### PROVIDED RECORDS

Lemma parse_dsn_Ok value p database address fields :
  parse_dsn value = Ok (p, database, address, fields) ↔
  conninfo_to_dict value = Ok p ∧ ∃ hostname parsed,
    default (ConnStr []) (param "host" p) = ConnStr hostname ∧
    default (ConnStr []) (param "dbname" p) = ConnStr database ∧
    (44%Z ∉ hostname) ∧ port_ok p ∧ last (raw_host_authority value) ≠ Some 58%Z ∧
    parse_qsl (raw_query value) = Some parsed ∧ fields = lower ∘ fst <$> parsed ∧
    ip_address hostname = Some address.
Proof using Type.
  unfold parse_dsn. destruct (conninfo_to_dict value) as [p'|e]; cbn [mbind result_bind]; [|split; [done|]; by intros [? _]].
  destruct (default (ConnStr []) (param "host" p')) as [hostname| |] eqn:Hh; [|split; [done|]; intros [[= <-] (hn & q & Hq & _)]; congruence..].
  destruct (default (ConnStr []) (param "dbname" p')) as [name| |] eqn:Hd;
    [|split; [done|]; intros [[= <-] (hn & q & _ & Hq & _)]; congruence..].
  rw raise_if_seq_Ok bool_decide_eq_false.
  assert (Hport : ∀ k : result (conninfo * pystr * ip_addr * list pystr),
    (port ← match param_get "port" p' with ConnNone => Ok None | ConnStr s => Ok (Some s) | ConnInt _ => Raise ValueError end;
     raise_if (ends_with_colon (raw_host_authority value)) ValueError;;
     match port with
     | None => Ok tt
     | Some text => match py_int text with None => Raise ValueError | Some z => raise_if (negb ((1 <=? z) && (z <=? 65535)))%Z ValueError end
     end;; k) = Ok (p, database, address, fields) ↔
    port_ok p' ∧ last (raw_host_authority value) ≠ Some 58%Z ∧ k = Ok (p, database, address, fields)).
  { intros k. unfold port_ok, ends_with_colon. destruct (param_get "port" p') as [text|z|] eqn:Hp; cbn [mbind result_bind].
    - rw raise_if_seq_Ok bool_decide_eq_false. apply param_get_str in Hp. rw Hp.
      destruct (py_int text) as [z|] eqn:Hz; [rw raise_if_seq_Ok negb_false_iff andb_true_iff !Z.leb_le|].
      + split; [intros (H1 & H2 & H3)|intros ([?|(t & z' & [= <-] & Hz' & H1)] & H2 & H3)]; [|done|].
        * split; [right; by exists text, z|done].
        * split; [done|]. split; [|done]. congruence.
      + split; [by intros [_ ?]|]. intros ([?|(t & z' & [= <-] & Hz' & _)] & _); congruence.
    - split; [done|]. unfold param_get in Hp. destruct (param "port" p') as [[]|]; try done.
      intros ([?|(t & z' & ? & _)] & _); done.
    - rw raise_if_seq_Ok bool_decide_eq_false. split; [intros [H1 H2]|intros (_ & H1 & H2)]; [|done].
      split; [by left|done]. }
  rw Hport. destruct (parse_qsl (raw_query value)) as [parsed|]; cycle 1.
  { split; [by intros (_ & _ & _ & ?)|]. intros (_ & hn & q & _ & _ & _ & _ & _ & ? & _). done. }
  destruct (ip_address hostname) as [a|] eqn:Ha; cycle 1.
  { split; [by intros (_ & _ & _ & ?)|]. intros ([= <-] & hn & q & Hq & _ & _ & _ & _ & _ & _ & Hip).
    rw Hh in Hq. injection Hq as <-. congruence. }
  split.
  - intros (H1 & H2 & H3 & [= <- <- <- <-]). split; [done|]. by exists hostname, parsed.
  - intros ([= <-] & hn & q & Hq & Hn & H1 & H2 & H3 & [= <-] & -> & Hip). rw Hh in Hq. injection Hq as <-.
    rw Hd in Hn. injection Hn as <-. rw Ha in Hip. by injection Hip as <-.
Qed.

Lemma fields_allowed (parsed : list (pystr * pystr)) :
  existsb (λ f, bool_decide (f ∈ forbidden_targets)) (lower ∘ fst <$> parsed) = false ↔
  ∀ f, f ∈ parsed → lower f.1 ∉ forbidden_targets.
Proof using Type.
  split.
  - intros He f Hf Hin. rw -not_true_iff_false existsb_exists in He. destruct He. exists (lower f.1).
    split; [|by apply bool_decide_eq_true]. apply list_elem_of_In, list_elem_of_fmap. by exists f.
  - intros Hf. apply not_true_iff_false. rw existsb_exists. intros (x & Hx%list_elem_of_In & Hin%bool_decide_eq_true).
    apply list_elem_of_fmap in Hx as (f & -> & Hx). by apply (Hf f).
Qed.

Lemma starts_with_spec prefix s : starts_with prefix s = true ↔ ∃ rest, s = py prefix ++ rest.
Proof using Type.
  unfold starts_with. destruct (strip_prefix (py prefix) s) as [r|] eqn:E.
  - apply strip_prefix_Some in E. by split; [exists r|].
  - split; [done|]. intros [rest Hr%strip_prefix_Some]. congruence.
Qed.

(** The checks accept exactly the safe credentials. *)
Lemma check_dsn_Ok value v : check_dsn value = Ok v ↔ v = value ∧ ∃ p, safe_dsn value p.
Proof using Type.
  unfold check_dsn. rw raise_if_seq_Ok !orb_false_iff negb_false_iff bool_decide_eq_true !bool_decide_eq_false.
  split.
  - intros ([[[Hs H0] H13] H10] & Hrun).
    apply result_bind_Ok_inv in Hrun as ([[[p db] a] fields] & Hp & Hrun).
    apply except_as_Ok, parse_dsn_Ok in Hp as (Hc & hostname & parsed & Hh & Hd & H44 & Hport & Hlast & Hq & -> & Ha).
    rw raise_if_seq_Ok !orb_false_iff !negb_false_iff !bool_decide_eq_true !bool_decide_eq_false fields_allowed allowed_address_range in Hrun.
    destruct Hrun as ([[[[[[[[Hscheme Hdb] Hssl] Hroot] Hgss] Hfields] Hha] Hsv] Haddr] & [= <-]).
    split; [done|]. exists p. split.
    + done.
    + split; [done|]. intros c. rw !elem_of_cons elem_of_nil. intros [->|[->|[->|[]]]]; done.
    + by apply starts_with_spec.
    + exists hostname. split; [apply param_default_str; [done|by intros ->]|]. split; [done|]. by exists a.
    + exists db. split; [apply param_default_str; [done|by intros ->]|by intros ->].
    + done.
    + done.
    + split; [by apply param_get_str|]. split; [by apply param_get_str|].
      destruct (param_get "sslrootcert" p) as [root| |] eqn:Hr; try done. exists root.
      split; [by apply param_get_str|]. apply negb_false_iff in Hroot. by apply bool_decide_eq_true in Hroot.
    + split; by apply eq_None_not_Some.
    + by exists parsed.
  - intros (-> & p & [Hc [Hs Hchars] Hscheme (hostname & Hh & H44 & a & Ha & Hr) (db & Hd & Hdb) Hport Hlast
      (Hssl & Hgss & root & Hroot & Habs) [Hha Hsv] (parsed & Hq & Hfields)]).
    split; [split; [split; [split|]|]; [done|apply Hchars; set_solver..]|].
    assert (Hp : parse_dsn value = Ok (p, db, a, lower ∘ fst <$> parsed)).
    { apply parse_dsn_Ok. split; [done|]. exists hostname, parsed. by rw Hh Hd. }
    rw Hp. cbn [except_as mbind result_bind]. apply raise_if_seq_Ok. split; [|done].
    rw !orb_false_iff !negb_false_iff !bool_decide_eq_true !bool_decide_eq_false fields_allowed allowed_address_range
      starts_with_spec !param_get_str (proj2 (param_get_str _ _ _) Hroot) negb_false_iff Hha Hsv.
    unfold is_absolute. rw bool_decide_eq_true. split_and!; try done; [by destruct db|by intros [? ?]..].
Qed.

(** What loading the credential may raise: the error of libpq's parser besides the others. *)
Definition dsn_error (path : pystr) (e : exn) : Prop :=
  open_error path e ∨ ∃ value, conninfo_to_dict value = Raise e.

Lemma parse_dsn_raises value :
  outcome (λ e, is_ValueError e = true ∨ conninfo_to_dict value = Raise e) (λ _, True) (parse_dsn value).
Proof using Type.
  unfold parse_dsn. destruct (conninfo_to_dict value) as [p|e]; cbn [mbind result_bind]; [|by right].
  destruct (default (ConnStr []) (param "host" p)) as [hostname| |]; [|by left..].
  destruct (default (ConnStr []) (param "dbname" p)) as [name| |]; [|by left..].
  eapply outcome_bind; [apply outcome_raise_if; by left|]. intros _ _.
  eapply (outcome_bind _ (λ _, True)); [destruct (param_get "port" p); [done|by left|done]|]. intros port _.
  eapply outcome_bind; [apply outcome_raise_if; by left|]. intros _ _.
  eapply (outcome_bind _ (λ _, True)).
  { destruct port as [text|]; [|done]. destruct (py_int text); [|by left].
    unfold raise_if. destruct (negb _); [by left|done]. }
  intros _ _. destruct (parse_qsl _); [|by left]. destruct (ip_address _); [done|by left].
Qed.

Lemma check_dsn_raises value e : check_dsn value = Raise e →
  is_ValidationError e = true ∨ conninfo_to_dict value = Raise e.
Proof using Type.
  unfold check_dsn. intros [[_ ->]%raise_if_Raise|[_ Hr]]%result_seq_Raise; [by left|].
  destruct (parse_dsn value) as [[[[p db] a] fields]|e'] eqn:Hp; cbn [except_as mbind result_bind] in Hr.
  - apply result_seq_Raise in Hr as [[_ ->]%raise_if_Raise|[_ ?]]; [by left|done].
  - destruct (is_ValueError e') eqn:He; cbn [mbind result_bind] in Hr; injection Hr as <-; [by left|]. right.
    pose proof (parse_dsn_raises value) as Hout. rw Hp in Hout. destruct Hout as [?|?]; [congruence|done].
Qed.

######

## WHAT THE TASK ASKS
Please give back, exactly as it stands above, the stretch from the line with "apply list_elem_of_fmap in" through the line with "apply except_as_Ok, parse_dsn_Ok", and no line outside it.

## EXERCISE RESPONSE
    apply list_elem_of_fmap in Hx as (f & -> & Hx). by apply (Hf f).
Qed.

Lemma starts_with_spec prefix s : starts_with prefix s = true ↔ ∃ rest, s = py prefix ++ rest.
Proof using Type.
  unfold starts_with. destruct (strip_prefix (py prefix) s) as [r|] eqn:E.
  - apply strip_prefix_Some in E. by split; [exists r|].
  - split; [done|]. intros [rest Hr%strip_prefix_Some]. congruence.
Qed.

(** The checks accept exactly the safe credentials. *)
Lemma check_dsn_Ok value v : check_dsn value = Ok v ↔ v = value ∧ ∃ p, safe_dsn value p.
Proof using Type.
  unfold check_dsn. rw raise_if_seq_Ok !orb_false_iff negb_false_iff bool_decide_eq_true !bool_decide_eq_false.
  split.
  - intros ([[[Hs H0] H13] H10] & Hrun).
    apply result_bind_Ok_inv in Hrun as ([[[p db] a] fields] & Hp & Hrun).
    apply except_as_Ok, parse_dsn_Ok in Hp as (Hc & hostname & parsed & Hh & Hd & H44 & Hport & Hlast & Hq & -> & Ha).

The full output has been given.